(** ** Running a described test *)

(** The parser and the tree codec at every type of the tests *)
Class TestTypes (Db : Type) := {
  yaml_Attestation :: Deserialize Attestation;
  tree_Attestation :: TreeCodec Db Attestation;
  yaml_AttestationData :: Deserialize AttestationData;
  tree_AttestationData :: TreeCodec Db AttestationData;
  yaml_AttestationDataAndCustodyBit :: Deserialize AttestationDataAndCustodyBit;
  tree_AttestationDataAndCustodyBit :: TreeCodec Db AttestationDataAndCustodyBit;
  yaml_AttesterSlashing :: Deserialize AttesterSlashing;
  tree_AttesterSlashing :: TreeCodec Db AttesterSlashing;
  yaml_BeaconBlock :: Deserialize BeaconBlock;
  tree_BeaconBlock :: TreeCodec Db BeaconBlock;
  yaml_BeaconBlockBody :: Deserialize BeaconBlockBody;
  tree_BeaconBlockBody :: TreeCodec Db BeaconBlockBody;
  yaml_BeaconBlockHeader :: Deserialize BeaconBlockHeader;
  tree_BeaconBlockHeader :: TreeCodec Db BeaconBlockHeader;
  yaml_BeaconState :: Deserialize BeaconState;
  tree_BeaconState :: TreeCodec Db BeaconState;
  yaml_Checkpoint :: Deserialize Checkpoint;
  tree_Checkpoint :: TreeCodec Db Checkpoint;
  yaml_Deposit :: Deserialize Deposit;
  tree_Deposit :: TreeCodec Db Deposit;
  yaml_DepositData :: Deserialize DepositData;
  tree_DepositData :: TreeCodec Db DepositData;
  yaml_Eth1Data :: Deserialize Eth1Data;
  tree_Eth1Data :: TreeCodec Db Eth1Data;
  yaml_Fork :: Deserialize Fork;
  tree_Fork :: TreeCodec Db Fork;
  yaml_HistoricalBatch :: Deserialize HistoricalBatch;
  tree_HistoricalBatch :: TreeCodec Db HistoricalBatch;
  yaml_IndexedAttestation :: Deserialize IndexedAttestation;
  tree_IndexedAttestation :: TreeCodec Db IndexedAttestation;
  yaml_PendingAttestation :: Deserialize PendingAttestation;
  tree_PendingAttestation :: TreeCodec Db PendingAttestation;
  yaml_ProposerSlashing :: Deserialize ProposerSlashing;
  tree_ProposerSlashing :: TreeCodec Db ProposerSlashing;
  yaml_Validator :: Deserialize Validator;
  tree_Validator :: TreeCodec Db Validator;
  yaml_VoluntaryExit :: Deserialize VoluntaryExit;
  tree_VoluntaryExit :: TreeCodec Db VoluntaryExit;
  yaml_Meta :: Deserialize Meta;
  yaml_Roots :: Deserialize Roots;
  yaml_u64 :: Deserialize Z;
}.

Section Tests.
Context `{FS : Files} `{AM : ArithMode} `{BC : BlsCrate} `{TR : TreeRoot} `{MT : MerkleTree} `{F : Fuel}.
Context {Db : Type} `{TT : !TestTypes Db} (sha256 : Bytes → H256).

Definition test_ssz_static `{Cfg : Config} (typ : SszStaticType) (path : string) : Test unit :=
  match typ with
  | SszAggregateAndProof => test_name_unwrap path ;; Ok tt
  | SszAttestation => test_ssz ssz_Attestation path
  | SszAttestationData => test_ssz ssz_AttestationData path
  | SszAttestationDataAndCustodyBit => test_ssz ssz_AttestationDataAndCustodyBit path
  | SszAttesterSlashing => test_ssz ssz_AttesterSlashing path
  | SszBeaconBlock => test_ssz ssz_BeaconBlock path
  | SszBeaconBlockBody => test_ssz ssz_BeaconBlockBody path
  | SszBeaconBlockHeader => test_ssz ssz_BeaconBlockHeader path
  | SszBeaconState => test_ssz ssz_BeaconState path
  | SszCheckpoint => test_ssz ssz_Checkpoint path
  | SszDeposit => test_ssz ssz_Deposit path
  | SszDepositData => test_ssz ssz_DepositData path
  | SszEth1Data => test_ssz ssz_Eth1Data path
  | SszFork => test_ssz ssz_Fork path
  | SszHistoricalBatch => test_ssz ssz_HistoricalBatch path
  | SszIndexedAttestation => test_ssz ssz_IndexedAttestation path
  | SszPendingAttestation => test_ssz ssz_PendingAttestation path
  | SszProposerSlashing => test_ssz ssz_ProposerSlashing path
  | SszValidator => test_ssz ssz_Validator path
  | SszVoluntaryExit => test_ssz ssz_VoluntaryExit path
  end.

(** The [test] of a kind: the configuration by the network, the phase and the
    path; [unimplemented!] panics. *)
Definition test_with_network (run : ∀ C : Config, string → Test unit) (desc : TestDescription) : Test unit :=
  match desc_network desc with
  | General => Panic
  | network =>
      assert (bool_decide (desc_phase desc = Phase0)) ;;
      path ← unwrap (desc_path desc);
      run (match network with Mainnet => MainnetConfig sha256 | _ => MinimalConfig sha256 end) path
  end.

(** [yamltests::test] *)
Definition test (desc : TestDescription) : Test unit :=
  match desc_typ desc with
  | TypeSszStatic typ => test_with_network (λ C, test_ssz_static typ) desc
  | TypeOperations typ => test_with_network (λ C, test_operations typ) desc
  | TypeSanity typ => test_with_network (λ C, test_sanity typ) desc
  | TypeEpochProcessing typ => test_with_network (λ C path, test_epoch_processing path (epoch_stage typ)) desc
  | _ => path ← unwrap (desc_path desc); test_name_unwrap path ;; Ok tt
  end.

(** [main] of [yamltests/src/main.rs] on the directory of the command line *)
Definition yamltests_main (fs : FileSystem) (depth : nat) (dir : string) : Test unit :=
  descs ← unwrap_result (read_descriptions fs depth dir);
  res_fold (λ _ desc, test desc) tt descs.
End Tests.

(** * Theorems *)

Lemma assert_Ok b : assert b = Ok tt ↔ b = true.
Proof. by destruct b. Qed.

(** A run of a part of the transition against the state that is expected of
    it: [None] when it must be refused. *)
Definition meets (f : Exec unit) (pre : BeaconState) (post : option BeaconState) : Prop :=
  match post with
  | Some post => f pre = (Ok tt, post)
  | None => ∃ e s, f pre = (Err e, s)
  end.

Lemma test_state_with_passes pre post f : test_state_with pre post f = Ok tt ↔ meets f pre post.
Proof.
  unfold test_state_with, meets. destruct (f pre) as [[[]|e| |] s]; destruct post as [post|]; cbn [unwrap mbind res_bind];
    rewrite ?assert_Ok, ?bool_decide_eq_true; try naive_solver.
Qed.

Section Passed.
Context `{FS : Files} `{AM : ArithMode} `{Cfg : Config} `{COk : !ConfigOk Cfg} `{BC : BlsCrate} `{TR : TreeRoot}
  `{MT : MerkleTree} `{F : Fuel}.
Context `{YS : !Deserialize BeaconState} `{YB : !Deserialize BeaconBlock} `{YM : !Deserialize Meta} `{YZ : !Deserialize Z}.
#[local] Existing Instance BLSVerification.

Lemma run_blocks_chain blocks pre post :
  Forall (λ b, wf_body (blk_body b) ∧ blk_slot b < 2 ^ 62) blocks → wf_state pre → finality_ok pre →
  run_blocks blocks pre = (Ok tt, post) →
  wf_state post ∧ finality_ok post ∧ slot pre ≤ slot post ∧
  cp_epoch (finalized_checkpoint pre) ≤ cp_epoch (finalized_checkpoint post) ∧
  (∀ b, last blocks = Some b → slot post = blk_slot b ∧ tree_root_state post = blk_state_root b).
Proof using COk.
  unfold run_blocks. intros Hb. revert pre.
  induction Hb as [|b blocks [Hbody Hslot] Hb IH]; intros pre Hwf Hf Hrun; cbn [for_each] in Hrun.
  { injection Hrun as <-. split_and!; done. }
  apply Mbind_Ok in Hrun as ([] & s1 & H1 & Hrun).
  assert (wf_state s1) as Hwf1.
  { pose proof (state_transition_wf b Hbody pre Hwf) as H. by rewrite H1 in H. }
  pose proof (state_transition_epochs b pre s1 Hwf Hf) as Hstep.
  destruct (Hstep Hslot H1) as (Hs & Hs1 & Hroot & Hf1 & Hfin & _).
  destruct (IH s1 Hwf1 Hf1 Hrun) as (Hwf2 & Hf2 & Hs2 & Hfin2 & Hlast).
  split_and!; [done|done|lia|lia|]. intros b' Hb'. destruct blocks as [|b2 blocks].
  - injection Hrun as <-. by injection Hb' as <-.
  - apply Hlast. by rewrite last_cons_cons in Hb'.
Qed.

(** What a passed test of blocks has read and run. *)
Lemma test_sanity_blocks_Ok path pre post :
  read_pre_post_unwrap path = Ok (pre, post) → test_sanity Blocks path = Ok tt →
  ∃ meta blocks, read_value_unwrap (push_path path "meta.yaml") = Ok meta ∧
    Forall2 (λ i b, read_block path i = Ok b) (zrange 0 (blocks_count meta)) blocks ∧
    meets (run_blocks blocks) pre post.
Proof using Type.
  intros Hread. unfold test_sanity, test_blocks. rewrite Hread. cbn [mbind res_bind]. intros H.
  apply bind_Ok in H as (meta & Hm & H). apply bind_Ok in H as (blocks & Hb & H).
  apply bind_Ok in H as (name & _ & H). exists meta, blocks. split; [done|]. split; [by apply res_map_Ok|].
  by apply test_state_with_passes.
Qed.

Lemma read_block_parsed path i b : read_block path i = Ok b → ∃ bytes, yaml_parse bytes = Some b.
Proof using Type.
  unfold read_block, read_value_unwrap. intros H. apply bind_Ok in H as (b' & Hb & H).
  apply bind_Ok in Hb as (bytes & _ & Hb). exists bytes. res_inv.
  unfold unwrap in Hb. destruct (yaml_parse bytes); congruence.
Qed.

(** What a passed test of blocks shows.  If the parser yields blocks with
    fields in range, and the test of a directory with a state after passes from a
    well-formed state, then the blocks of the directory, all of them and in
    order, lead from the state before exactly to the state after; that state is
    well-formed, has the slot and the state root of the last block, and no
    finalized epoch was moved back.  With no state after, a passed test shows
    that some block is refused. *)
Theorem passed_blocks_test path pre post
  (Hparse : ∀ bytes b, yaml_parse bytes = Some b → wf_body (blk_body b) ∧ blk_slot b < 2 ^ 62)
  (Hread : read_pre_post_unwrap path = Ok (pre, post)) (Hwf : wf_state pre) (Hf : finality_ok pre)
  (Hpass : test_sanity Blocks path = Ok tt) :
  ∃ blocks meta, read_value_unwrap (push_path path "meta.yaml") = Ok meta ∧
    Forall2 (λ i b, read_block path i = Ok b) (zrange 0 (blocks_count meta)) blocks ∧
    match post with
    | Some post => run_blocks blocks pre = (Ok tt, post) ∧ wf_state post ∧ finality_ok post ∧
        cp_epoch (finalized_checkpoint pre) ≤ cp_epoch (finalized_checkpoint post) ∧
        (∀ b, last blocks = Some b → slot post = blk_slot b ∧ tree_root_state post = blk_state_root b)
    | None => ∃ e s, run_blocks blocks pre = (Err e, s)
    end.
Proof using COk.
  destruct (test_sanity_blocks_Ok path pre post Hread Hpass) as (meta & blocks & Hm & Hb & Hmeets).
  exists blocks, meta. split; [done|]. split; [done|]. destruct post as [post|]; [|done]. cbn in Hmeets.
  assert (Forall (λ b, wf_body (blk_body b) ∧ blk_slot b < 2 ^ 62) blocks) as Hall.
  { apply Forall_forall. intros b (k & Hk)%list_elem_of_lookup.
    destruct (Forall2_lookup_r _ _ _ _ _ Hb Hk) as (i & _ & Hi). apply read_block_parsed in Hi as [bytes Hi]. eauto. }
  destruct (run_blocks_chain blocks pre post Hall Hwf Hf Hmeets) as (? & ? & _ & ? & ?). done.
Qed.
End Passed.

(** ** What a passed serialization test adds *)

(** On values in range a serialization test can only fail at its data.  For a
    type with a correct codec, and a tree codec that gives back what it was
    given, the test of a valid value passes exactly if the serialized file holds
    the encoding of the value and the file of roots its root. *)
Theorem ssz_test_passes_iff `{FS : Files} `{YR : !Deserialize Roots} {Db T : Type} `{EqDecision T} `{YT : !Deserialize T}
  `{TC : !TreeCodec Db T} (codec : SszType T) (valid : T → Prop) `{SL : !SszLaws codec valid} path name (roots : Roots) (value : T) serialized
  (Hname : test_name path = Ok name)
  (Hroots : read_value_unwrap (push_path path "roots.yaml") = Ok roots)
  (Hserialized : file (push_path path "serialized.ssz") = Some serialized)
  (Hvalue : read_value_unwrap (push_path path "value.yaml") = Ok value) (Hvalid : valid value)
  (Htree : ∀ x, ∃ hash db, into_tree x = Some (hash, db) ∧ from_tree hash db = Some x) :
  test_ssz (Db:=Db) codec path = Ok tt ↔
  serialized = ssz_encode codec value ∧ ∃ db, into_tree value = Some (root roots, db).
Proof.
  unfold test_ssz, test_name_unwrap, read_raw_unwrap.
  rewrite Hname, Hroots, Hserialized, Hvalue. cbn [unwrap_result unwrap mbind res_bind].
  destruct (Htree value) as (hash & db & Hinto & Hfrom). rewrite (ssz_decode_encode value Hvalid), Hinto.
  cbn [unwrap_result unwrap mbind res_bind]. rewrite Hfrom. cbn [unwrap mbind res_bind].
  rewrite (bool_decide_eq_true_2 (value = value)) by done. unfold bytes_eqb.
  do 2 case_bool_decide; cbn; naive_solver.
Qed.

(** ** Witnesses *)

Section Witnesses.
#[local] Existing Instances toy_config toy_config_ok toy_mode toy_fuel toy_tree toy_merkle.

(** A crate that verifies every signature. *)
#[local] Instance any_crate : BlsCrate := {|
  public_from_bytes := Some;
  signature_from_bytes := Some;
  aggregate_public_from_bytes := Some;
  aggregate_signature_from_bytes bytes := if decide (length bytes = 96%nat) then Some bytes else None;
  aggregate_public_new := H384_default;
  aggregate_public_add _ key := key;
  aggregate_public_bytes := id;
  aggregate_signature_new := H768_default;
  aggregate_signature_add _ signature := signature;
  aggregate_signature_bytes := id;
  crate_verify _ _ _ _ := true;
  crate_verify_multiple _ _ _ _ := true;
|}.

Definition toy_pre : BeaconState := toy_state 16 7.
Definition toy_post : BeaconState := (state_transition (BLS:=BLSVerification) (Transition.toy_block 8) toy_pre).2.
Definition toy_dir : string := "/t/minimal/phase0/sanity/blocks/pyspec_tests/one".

........

YOUR TASK » Every line above in which the word "well" is present must be copied into the answer.

TASK RESPONSE »
    well-formed state, then the blocks of the directory, all of them and in
    well-formed, has the slot and the state root of the last block, and no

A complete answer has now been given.